Le 12 août, le drapeau français, qui flottait depuis trois ans sur la plate-forme du fort Michel-Ange, à côté du drapeau pontifical, était descendu, salué par vingt et un coups de canon. Au moment où le bateau qui emportait nos derniers soldats sortait du port de Civita-Vecchia, la foule massée sur les quais poussa des cris de délivrance, où perçaient des ressentimens longtemps contenus. C’étaient les adieux que nous faisaient les sujets du pape.

Le retour à la convention du 15 septembre, loin d’apaiser les passions en Italie, ne servit qu’à les raviver. La politique des ministres était violemment attaquée dans la presse et au parlement. M. de Laporta et, après lui, M. Mancini disaient que la convention n’existait plus, que la France l’avait déchirée en 1867, qu’elle était la reconnaissance du pouvoir temporel et qu’en y revenant le ministère avait violé le plébiscite constitutionnel.

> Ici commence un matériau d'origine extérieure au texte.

(* ===== verification/GoStrings.v ===== *)
(** * What the program uses of Go's package strings

    Strings are their bytes.  [Split] scans left to right for
    non-overlapping occurrences of a non-empty separator, as strings.Split
    (and SplitSeq) does; [TrimSpace] removes Unicode White_Space encoded in
    UTF-8.  The lemmas are the ones the parsers need: splitting undoes joining
    when no piece contains the separator, and joining always undoes
    splitting. *)

From S2P Require Import Prelude.

Definition HasPrefix (s p : bytes) : bool := bool_decide (take (length p) s = p).

Definition HasSuffix (s p : bytes) : bool :=
  (length p <=? length s)%nat && bool_decide (drop (length s - length p) s = p).

Definition TrimPrefix (s p : bytes) : bytes := if HasPrefix s p then drop (length p) s else s.

Fixpoint Join (l : list bytes) (sep : bytes) : bytes :=
  match l with
  | [] => []
  | [x] => x
  | x :: l => x ++ sep ++ Join l sep
  end.

(** [skip] bytes of a separator just found are still to be consumed. *)
Fixpoint split_go (sep s : bytes) (skip : nat) (cur : bytes) : list bytes :=
  match s with
  | [] => [cur]
  | b :: s' =>
      match skip with
      | S k => split_go sep s' k cur
      | O => if HasPrefix s sep then cur :: split_go sep s' (length sep - 1) []
             else split_go sep s' 0 (cur ++ [b])
      end
  end.

Definition Split (s sep : bytes) : list bytes := split_go sep s 0 [].

(** strings.Contains and strings.Index for a non-empty needle. *)
Fixpoint Index_go (s sub : bytes) (i : Z) : Z :=
  if HasPrefix s sub then i
  else match s with [] => -1 | _ :: s' => Index_go s' sub (i + 1) end.

Definition Index (s sub : bytes) : Z := Index_go s sub 0.
Definition Contains (s sub : bytes) : bool := 0 <=? Index s sub.

(** strings.Cut: around the first occurrence. *)
Definition Cut (s sep : bytes) : bytes * bytes * bool :=
  let i := Index s sep in
  if 0 <=? i then (slice_to s i, slice_from s (i + len sep), true) else (s, [], false).

(** The UTF-8 encodings of the runes unicode.IsSpace accepts. *)
Definition spaces : list bytes :=
  [[x09]; [x0a]; [x0b]; [x0c]; [x0d]; [x20]; [xc2; x85]; [xc2; xa0]; [xe1; x9a; x80];
   [xe2; x80; x80]; [xe2; x80; x81]; [xe2; x80; x82]; [xe2; x80; x83]; [xe2; x80; x84];
   [xe2; x80; x85]; [xe2; x80; x86]; [xe2; x80; x87]; [xe2; x80; x88]; [xe2; x80; x89];
   [xe2; x80; x8a]; [xe2; x80; xa8]; [xe2; x80; xa9]; [xe2; x80; xaf]; [xe2; x81; x9f];
   [xe3; x80; x80]].

Fixpoint trim_left (fuel : nat) (s : bytes) : bytes :=
  match fuel with
  | O => s
  | S fuel =>
      match List.find (fun sp => HasPrefix s sp) spaces with
      | Some sp => trim_left fuel (drop (length sp) s)
      | None => s
      end
  end.

Fixpoint trim_right (fuel : nat) (s : bytes) : bytes :=
  match fuel with
  | O => s
  | S fuel =>
      match List.find (fun sp => HasSuffix s sp) spaces with
      | Some sp => trim_right fuel (take (length s - length sp) s)
      | None => s
      end
  end.

(** Each round removes at least one byte, so the length bounds the rounds. *)
Definition TrimSpace (s : bytes) : bytes :=
  let s := trim_left (length s) s in trim_right (length s) s.

(** ** Lemmas *)

Lemma HasPrefix_app p s : HasPrefix (p ++ s) p = true.
Proof. unfold HasPrefix. rewrite take_app_length. by apply bool_decide_eq_true_2. Qed.

Lemma HasPrefix_split s p : HasPrefix s p = true -> s = p ++ drop (length p) s.
Proof.
  unfold HasPrefix. intros H%bool_decide_eq_true. rewrite <- H at 1. by rewrite take_drop.
Qed.

Lemma Join_cons x l sep : l <> [] -> Join (x :: l) sep = x ++ sep ++ Join l sep.
Proof. by destruct l. Qed.

Lemma split_go_nonempty sep s skip cur : split_go sep s skip cur <> [].
Proof.
  revert skip cur. induction s as [|b s IH]; intros skip cur; simpl; [done|].
  destruct skip; [|apply IH]. destruct (HasPrefix _ _); [done|apply IH].
Qed.

Lemma split_go_skip sep s k cur : split_go sep s k cur = split_go sep (drop k s) 0 cur.
Proof.
  revert k. induction s as [|b s IH]; intros [|k]; simpl; try done; apply IH.
Qed.

(** Joining undoes splitting, for any non-empty separator. *)
Lemma Join_Split s sep : sep <> [] -> Join (Split s sep) sep = s.
Proof.
  intros Hsep. unfold Split.
  assert (forall n s cur, (length s <= n)%nat -> Join (split_go sep s 0 cur) sep = cur ++ s) as H.
  { clear s. intros n. induction n as [|n IH]; intros s cur Hl.
    { destruct s; [|simpl in Hl; lia]. simpl. by rewrite app_nil_r. }
    destruct s as [|b s]; simpl; [by rewrite app_nil_r|]. simpl in Hl.
    destruct (HasPrefix (b :: s) sep) eqn:Hp.
    - rewrite Join_cons by apply split_go_nonempty.
      rewrite split_go_skip, IH by (rewrite length_drop; lia).
      apply HasPrefix_split in Hp. rewrite Hp. do 2 f_equal. simpl.
      destruct sep as [|x sep]; [done|]. simpl. by rewrite Nat.sub_0_r.
    - rewrite IH by lia. by rewrite <- app_assoc. }
  by apply (H (length s)).
Qed.

Lemma HasPrefix_single (b c : byte) s : HasPrefix (c :: s) [b] = bool_decide (c = b).
Proof.
  unfold HasPrefix. change (take (length [b]) (c :: s)) with [c].
  apply bool_decide_ext. split; [by intros [= ->]|by intros ->].
Qed.

Lemma split_go_piece b x s cur :
  b ∉ x -> split_go [b] (x ++ s) 0 cur = split_go [b] s 0 (cur ++ x).
Proof.
  revert cur. induction x as [|c x IH]; intros cur Hx; [by rewrite app_nil_r|].
  cbn [app split_go]. rewrite HasPrefix_single, bool_decide_eq_false_2 by set_solver.
  rewrite IH by set_solver. by rewrite <- app_assoc.
Qed.

(** Splitting undoes joining with a one-byte separator no piece contains. *)
Lemma Split_Join b l :
  l <> [] -> Forall (fun x => b ∉ x) l -> Split (Join l [b]) [b] = l.
Proof.
  intros Hne Hall. unfold Split. induction Hall as [|x l Hx Hall IH]; [done|].
  destruct l as [|y l].
  - simpl Join. rewrite <- (app_nil_r x) at 1. by rewrite split_go_piece.
  - rewrite Join_cons by done. rewrite split_go_piece by done. cbn [app split_go length].
    rewrite HasPrefix_single, bool_decide_eq_true_2 by done. simpl Nat.sub.
    by rewrite IH.
Qed.

(** Splitting at a separator byte splits the two sides separately. *)
Lemma split_go_app b a s cur :
  split_go [b] (a ++ b :: s) 0 cur = split_go [b] a 0 cur ++ split_go [b] s 0 [].
Proof.
  revert cur. induction a as [|c a IH]; intros cur; cbn [app split_go length].
  - by rewrite HasPrefix_single, bool_decide_eq_true_2.
  - rewrite !HasPrefix_single. case_bool_decide; simpl Nat.sub; by rewrite IH.
Qed.

Lemma Split_app b a s : Split (a ++ b :: s) [b] = Split a [b] ++ Split s [b].
Proof. apply split_go_app. Qed.

Lemma Split_piece b x : b ∉ x -> Split x [b] = [x].
Proof.
  intros Hx. unfold Split. rewrite <- (app_nil_r x) at 1. by rewrite split_go_piece.
Qed.

(** ** TrimSpace *)

Lemma spaces_nonempty sp : In sp spaces -> (0 < length sp)%nat.
Proof.
  intros H. assert (forallb (fun sp => (0 <? length sp)%nat) spaces = true) as Hall by done.
  rewrite forallb_forall in Hall. specialize (Hall _ H). by apply Nat.ltb_lt in Hall.
Qed.

Lemma trim_left_suffix f s : exists p, s = p ++ trim_left f s.
Proof.
  revert s. induction f as [|f IH]; intros s; cbn [trim_left]; [by exists []|].
  destruct (List.find (fun sp => HasPrefix s sp) spaces) as [sp|] eqn:E; [|by exists []].
  apply List.find_some in E as [_ Hp%HasPrefix_split].
  destruct (IH (drop (length sp) s)) as [p Hq]. exists (sp ++ p).
  by rewrite <- app_assoc, <- Hq.
Qed.

Lemma trim_right_length f s : (length (trim_right f s) <= length s)%nat.
Proof.
  revert s. induction f as [|f IH]; intros s; cbn [trim_right]; [done|].
  destruct (List.find (fun sp => HasSuffix s sp) spaces) as [sp|]; [|done].
  specialize (IH (take (length s - length sp) s)). rewrite length_take in IH. lia.
Qed.

(** A string TrimSpace leaves alone does not end in white space. *)
Lemma TrimSpace_fixed_suffix s sp :
  TrimSpace s = s -> In sp spaces -> HasSuffix s sp = true -> s = [].
Proof.
  unfold TrimSpace. intros Hfix Hin Hs.
  destruct (trim_left_suffix (length s) s) as [p Hp].
  pose proof (trim_right_length (length (trim_left (length s) s)) (trim_left (length s) s)) as Hl.
  rewrite Hfix in Hl. pose proof (f_equal length Hp) as Hpl. rewrite length_app in Hpl.
  assert (p = []) as ->.
  { destruct p; [done|]. simpl in Hpl. lia. }
  simpl in Hp. rewrite <- Hp in Hfix. destruct s as [|b s]; [done|]. exfalso.
  cbn [length trim_right] in Hfix.
  destruct (List.find (fun sp => HasSuffix (b :: s) sp) spaces) as [sp'|] eqn:E.
  - apply List.find_some in E as [Hin' _]. pose proof (spaces_nonempty _ Hin').
    pose proof (trim_right_length (length s) (take (length (b :: s) - length sp') (b :: s))) as Hx.
    cbn [length] in Hx. rewrite Hfix, length_take in Hx. simpl in Hx. lia.
  - eapply List.find_none in E; [|exact Hin]. congruence.
Qed.

(** Printable ASCII other than the space. *)
Definition graphic (c : byte) : bool := (33 <=? b2z c) && (b2z c <=? 126).

Lemma spaces_ends sp : In sp spaces ->
  exists a p, sp = p ++ [a] /\ graphic a = false /\ exists b q, sp = b :: q /\ graphic b = false.
Proof.
  intros H. assert (forallb (fun sp => match sp with b :: _ => negb (graphic b) | [] => false end &&
    match list.last sp with Some a => negb (graphic a) | None => false end) spaces = true) as Hall by done.
  rewrite forallb_forall in Hall. specialize (Hall _ H). clear H.
  destruct sp as [|b q]; [done|]. apply andb_true_iff in Hall as [Hb Hl].
  destruct (list.last (b :: q)) as [a|] eqn:E; [|done]. apply list.last_Some in E as [p Hp].
  exists a, p. go_bool. split_and!; [done|done|]. by exists b, q.
Qed.

(** TrimSpace leaves printable ASCII alone. *)
Lemma TrimSpace_graphic s : forallb graphic s = true -> TrimSpace s = s.
Proof.
  rewrite forallb_forall. intros Hg.
  assert (List.find (fun sp => HasPrefix s sp) spaces = None) as Hl.
  { destruct (List.find (fun sp => HasPrefix s sp) spaces) as [sp|] eqn:E; [|done]. apply List.find_some in E as [Hin Hp].
    apply spaces_ends in Hin as (_ & _ & _ & _ & b & q & -> & Hb). apply HasPrefix_split in Hp.
    assert (In b s) as Hi by (rewrite Hp; apply in_eq). rewrite (Hg b Hi) in Hb. discriminate. }
  assert (List.find (fun sp => HasSuffix s sp) spaces = None) as Hr.
  { destruct (List.find (fun sp => HasSuffix s sp) spaces) as [sp|] eqn:E; [|done]. apply List.find_some in E as [Hin Hp].
    apply spaces_ends in Hin as (a & p & -> & Ha & _). unfold HasSuffix in Hp. go_bool.
    assert (In a s) as Hi.
    { rewrite <- (take_drop (length s - length (p ++ [a])) s), H0.
      apply in_or_app. right. apply in_or_app. right. apply in_eq. }
    rewrite (Hg a Hi) in Ha. discriminate. }
  unfold TrimSpace. destruct (length s) as [|n]; cbn [trim_left]; [|rewrite Hl].
  all: destruct (length s); cbn [trim_right]; [done|by rewrite Hr].
Qed.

  1. Le roi d’Italie à l’empereur. — « Florence, 20 juillet 1870. — Monsieur mon frère, Votre Majesté impériale m’annonce son désir d’exécuter de son côté la convention du 20 septembre 1864, dont mon gouvernement accomplit exactement les obligations. L’Italie, comptant toujours de la part de Votre Majesté Impériale sur la détermination qu’elle veut bien prendre aujourd’hui, n’a jamais dénoncé la convention du 20 septembre. Votre Majesté ne peut donc pas douter qu’elle ne continue à en remplir les clauses, confiante dans une juste réciprocité de la France à observer ses propres engagemens. Je renouvelle à Votre Majesté impériale les assurances de l’inviolable.amitié avec laquelle je suis,
    « Monsieur mon frère et ami, de Votre Majesté impériale,
    « Le bon frère et ami,
    « VICTOR-EMMANUEL. »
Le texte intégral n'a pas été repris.